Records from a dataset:
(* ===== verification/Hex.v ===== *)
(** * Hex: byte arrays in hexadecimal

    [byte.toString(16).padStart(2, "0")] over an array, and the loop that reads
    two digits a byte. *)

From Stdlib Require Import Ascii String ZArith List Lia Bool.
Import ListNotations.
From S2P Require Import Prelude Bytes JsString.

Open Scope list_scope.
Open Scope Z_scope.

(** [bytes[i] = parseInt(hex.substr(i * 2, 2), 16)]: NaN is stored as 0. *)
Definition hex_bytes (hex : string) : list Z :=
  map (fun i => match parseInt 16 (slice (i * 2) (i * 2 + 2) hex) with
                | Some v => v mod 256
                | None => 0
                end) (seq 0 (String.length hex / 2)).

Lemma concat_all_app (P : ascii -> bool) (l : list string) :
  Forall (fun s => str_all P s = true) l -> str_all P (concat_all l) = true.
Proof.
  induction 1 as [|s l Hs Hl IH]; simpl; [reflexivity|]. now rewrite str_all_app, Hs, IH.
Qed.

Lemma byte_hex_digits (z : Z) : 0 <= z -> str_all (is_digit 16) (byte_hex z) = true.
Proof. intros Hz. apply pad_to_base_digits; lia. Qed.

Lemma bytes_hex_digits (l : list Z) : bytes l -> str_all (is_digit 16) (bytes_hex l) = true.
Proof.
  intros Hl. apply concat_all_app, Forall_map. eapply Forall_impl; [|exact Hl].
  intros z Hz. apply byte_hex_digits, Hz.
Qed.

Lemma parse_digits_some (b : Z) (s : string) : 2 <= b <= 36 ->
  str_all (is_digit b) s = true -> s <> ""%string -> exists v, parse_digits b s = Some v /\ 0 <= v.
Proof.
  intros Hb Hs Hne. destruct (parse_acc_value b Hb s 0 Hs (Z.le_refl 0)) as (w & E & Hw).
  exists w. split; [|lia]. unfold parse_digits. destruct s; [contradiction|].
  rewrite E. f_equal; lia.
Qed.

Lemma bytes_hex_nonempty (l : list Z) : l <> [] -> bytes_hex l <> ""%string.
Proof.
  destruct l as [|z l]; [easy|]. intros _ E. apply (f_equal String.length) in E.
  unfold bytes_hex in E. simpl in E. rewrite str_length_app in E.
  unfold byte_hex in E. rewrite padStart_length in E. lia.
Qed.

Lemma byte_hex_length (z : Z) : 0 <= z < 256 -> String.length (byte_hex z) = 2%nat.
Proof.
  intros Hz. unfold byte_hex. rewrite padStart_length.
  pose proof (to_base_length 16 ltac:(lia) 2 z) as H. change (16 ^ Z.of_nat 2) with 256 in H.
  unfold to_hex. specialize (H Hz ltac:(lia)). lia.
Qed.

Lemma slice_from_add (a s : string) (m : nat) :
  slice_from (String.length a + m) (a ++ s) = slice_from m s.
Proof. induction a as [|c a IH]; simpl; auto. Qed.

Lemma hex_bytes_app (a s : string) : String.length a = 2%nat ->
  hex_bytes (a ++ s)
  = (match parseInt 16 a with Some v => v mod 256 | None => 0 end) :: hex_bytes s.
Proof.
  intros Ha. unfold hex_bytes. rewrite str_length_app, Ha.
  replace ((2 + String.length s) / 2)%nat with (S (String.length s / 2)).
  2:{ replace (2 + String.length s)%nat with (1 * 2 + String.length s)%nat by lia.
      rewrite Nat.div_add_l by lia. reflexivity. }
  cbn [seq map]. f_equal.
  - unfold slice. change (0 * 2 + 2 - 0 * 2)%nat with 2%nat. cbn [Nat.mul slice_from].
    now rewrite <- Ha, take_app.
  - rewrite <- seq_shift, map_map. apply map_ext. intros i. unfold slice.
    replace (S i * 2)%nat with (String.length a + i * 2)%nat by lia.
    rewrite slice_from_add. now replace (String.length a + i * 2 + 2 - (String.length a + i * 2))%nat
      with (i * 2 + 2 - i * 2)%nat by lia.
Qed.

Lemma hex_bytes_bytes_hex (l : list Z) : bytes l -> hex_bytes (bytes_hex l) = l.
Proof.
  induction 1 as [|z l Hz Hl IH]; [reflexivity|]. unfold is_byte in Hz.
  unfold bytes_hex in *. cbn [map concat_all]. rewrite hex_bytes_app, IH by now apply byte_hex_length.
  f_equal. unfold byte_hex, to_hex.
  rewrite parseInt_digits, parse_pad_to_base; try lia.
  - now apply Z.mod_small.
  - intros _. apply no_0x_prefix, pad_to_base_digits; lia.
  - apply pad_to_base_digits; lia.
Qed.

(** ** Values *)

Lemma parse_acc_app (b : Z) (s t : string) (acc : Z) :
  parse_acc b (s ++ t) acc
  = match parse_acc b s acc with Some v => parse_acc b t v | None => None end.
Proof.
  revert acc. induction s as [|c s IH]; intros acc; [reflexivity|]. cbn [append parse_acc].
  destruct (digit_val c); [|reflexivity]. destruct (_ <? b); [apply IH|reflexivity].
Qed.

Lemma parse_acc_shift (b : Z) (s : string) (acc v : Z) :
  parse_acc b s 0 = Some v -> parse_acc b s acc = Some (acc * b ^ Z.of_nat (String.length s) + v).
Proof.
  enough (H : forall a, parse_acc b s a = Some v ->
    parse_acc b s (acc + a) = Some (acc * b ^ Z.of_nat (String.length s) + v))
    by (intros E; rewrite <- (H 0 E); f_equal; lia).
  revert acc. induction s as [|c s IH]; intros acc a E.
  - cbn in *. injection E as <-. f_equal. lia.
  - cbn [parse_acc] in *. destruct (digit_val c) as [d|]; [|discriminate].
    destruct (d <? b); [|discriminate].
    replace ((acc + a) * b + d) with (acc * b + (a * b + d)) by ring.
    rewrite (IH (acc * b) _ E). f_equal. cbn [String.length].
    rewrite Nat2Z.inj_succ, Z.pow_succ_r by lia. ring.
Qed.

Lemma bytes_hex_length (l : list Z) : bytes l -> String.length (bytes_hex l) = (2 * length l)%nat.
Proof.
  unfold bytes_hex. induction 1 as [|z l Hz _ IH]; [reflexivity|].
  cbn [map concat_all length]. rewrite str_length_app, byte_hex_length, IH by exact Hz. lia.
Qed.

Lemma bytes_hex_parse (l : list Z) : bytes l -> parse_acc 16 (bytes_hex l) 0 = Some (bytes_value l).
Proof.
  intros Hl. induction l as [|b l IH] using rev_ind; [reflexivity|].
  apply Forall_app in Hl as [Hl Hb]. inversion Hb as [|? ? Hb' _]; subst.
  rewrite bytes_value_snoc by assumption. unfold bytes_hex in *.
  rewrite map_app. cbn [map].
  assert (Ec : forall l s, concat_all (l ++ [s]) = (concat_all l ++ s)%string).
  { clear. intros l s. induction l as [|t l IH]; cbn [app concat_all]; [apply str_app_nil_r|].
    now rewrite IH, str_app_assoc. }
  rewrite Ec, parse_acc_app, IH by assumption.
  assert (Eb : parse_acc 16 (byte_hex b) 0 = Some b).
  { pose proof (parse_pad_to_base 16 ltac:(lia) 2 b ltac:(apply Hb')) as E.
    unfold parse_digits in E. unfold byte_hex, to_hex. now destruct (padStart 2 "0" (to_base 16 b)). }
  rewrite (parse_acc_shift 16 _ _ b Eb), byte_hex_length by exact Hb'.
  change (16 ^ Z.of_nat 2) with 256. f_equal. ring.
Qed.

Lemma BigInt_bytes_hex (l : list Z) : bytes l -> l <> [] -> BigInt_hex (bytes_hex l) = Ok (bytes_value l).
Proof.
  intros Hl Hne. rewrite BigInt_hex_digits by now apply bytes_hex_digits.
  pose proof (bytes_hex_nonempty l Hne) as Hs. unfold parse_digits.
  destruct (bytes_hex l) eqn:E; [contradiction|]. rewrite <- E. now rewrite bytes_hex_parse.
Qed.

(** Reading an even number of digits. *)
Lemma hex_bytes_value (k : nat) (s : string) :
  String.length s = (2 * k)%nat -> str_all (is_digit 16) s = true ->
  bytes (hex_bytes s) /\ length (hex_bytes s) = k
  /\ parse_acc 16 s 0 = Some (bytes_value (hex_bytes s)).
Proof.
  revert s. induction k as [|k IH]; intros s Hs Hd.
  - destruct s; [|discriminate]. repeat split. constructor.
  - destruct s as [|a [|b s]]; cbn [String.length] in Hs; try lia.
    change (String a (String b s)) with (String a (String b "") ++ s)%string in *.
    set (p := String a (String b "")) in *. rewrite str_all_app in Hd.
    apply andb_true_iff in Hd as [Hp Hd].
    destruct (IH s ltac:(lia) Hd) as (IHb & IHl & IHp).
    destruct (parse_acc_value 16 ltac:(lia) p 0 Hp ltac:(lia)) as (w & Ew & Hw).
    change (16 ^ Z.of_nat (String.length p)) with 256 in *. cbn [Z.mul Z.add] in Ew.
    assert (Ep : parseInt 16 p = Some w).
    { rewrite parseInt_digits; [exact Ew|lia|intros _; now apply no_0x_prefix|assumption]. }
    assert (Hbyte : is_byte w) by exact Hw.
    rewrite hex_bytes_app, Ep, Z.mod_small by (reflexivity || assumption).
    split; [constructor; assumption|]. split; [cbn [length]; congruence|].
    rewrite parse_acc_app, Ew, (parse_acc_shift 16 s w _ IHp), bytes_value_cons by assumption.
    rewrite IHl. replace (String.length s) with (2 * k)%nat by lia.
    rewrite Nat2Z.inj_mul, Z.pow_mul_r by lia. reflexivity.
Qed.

==

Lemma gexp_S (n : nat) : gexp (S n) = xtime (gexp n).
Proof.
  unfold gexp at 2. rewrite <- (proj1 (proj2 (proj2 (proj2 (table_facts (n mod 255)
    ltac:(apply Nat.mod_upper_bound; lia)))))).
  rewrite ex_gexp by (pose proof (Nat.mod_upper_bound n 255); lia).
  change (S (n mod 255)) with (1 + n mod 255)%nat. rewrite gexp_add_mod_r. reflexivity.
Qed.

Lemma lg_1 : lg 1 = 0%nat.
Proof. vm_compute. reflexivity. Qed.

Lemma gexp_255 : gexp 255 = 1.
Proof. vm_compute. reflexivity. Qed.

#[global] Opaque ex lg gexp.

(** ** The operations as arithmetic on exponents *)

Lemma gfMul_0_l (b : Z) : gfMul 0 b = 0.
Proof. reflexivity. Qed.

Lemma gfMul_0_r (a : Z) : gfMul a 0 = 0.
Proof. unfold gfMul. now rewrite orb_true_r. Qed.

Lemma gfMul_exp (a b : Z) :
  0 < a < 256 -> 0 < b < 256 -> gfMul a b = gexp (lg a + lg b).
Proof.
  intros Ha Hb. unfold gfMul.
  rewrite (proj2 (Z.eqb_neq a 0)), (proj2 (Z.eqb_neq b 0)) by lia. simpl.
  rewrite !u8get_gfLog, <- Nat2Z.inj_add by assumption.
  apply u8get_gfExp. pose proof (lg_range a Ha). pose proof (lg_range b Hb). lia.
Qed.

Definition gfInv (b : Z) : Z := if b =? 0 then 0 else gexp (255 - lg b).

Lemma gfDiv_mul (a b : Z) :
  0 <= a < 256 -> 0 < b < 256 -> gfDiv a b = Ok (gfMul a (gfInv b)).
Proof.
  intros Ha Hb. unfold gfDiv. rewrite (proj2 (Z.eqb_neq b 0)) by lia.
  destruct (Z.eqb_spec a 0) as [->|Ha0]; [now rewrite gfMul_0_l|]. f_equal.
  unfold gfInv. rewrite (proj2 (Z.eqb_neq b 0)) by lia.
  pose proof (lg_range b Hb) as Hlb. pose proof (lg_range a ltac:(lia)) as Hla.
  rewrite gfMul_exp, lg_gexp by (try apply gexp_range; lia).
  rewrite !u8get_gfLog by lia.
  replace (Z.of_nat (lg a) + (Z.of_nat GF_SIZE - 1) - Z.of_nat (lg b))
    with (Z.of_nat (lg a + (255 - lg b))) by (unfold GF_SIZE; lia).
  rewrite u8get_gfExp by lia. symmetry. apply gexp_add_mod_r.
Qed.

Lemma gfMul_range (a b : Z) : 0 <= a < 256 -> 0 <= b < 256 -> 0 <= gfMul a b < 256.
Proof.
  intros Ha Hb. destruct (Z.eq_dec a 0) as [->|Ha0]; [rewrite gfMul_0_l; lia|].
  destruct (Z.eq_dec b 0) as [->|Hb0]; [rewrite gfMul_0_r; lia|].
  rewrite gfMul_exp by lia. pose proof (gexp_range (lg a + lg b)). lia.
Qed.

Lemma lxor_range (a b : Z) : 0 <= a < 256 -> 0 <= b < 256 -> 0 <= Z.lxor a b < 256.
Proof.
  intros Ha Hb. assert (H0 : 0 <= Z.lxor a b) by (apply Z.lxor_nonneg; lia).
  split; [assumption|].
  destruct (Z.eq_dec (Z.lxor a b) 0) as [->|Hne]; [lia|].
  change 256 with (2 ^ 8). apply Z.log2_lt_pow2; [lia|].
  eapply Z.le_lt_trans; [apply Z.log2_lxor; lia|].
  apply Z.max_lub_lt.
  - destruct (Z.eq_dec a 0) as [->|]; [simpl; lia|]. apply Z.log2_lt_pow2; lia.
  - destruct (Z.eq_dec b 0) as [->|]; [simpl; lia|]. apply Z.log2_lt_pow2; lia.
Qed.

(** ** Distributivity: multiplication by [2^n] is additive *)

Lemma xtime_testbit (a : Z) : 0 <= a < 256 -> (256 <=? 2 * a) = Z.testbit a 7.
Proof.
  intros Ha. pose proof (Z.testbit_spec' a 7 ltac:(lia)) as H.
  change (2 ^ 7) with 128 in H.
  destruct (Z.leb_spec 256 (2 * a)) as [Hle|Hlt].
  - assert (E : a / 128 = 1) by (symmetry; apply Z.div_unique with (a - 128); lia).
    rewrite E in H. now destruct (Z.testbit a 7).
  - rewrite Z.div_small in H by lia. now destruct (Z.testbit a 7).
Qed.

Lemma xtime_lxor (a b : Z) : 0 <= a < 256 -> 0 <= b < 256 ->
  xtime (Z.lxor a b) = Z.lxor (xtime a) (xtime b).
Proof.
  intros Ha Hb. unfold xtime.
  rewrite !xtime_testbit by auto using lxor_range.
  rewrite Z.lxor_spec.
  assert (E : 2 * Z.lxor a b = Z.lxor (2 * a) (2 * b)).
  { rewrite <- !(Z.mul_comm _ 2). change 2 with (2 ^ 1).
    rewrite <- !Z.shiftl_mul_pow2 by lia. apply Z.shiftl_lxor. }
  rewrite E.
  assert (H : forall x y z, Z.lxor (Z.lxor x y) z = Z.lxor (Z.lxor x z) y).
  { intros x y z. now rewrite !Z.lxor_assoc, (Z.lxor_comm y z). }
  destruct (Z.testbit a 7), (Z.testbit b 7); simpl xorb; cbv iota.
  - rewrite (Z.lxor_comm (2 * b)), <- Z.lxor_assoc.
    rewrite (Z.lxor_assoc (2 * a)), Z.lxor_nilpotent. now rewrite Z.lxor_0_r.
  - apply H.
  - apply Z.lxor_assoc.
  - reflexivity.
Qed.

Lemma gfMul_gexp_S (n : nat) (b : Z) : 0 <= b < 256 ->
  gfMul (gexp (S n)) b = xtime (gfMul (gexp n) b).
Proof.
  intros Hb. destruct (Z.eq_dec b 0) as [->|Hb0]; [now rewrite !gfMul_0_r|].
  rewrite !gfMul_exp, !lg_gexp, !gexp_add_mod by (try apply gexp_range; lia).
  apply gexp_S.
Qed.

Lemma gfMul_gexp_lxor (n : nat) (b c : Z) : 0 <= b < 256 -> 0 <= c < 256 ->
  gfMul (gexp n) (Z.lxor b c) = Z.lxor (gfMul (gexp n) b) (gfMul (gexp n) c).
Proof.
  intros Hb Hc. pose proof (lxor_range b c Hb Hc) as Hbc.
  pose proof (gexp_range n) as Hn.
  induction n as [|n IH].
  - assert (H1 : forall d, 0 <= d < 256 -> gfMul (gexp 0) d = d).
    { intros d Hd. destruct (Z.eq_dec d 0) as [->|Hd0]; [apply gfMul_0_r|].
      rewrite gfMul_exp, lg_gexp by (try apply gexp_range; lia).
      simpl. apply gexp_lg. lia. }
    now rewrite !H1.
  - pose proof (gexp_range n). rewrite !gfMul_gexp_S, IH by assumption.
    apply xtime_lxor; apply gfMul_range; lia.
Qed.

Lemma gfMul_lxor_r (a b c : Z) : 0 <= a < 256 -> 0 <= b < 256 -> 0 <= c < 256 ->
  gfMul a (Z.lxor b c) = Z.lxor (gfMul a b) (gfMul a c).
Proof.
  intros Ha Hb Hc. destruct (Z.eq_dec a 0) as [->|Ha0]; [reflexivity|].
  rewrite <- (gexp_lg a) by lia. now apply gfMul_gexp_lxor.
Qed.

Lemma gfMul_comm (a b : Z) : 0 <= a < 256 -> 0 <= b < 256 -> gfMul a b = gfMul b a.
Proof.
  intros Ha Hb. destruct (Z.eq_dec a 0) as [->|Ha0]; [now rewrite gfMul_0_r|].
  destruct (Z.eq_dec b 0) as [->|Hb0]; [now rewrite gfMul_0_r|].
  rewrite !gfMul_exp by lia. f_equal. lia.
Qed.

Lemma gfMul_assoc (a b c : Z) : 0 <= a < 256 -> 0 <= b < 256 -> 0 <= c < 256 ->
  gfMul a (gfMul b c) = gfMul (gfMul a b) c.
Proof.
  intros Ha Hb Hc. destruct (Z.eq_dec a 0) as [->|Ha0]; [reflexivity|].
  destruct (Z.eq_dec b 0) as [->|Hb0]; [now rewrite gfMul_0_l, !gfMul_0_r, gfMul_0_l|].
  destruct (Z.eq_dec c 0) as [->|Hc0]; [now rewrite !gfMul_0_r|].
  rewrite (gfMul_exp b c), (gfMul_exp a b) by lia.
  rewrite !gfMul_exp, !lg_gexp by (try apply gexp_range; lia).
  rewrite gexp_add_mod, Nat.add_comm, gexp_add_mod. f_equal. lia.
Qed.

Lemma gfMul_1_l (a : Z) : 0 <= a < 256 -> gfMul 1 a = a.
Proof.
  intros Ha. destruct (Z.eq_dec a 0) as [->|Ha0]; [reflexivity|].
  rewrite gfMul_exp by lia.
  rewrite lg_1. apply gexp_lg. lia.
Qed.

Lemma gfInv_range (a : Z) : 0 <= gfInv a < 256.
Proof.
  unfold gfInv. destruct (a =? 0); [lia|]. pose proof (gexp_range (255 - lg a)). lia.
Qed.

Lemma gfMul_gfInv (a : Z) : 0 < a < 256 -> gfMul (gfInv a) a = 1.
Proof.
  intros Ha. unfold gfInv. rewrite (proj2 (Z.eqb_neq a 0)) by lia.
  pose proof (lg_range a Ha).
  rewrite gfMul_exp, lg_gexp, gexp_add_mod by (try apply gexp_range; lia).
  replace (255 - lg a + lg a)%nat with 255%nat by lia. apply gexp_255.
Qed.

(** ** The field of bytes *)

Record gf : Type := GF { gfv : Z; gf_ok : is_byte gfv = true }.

==

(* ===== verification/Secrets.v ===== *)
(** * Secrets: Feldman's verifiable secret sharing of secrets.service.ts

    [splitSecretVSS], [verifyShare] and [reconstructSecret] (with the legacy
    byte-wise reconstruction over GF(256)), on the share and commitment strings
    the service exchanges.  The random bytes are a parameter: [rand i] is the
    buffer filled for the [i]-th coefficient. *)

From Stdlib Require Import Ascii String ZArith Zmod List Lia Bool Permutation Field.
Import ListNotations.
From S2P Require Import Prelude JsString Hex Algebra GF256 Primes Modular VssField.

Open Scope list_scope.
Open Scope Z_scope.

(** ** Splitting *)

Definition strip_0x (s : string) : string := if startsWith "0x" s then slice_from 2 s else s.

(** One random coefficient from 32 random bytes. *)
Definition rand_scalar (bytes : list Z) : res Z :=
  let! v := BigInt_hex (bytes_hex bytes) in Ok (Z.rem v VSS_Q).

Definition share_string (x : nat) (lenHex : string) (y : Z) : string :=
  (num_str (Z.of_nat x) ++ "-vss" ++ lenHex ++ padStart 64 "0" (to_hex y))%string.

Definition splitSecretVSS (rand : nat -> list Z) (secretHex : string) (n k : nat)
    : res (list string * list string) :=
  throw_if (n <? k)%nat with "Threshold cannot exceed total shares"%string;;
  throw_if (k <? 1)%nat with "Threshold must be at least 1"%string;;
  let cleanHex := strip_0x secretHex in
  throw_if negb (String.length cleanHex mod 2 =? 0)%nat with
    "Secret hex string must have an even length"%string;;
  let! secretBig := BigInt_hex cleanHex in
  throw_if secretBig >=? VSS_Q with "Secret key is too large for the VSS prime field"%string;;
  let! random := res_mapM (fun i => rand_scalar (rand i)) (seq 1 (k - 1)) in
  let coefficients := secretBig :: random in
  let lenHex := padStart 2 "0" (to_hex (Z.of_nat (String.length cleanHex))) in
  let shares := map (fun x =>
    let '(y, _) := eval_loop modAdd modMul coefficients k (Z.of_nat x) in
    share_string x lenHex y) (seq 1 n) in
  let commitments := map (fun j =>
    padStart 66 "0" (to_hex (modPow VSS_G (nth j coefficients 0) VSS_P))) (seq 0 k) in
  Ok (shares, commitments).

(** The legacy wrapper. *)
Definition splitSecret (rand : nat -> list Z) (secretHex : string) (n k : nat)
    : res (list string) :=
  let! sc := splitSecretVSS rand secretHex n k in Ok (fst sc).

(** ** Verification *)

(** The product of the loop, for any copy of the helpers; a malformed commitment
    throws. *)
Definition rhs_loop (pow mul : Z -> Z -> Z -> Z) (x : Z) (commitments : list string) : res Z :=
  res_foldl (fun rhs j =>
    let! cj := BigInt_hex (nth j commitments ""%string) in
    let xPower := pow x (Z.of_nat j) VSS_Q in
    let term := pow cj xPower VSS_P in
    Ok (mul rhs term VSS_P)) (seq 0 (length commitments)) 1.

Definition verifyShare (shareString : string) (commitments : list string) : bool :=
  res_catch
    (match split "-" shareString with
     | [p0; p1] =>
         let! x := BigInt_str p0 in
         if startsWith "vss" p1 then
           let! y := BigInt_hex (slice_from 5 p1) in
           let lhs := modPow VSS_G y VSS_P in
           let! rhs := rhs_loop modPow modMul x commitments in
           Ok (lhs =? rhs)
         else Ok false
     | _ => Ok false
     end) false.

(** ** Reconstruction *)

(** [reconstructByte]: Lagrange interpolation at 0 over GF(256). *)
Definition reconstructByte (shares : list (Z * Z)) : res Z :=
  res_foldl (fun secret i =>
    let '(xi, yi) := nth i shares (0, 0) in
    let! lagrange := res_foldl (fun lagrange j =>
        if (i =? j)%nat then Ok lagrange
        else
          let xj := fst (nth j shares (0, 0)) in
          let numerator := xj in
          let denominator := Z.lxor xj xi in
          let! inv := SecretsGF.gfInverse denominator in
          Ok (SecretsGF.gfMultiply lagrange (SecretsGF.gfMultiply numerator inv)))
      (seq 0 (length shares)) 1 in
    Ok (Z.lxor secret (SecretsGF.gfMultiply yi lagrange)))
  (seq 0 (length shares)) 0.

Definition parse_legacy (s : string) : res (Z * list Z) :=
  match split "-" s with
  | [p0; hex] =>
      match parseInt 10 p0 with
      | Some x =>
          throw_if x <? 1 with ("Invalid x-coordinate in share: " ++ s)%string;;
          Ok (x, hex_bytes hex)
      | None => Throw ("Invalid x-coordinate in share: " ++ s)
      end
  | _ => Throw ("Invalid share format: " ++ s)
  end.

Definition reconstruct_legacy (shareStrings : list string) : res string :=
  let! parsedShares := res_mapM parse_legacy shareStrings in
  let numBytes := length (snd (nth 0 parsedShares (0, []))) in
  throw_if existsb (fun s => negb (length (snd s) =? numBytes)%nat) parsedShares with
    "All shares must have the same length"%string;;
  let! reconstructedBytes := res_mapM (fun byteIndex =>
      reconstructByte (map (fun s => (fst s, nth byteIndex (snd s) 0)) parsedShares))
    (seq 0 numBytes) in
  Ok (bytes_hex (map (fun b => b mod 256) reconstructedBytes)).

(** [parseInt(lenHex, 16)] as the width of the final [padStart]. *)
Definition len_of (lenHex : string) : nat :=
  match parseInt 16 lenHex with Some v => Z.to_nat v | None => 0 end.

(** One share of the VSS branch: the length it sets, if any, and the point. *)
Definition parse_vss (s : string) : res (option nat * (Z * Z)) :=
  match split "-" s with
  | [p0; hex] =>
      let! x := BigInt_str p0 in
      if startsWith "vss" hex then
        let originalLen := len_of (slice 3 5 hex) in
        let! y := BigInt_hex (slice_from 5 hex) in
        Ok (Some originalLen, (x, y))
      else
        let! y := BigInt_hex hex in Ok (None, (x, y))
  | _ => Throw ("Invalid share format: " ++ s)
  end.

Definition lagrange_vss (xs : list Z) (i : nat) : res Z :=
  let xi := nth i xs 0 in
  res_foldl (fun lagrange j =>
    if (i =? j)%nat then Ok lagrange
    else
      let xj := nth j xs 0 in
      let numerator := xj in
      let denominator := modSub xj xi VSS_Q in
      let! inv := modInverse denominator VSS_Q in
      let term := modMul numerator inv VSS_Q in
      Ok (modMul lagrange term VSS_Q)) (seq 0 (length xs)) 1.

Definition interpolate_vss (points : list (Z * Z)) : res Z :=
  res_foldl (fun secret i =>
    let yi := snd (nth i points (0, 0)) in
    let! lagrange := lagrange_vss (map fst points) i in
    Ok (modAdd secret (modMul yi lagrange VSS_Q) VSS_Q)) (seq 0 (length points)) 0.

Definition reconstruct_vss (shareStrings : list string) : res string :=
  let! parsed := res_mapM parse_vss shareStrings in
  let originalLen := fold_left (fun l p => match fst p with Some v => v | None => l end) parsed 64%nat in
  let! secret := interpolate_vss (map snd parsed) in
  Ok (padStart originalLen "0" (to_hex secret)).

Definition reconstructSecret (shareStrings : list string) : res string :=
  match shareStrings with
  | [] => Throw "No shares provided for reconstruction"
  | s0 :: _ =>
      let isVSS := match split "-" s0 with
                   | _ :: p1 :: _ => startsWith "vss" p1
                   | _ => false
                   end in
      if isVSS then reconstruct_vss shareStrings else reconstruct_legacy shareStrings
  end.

§ Exercise brief:
If a line in the records contains the string "have", copy it out.

§ Answer to this problem:
    "Secret hex string must have an even length"%string;;
    "All shares must have the same length"%string;;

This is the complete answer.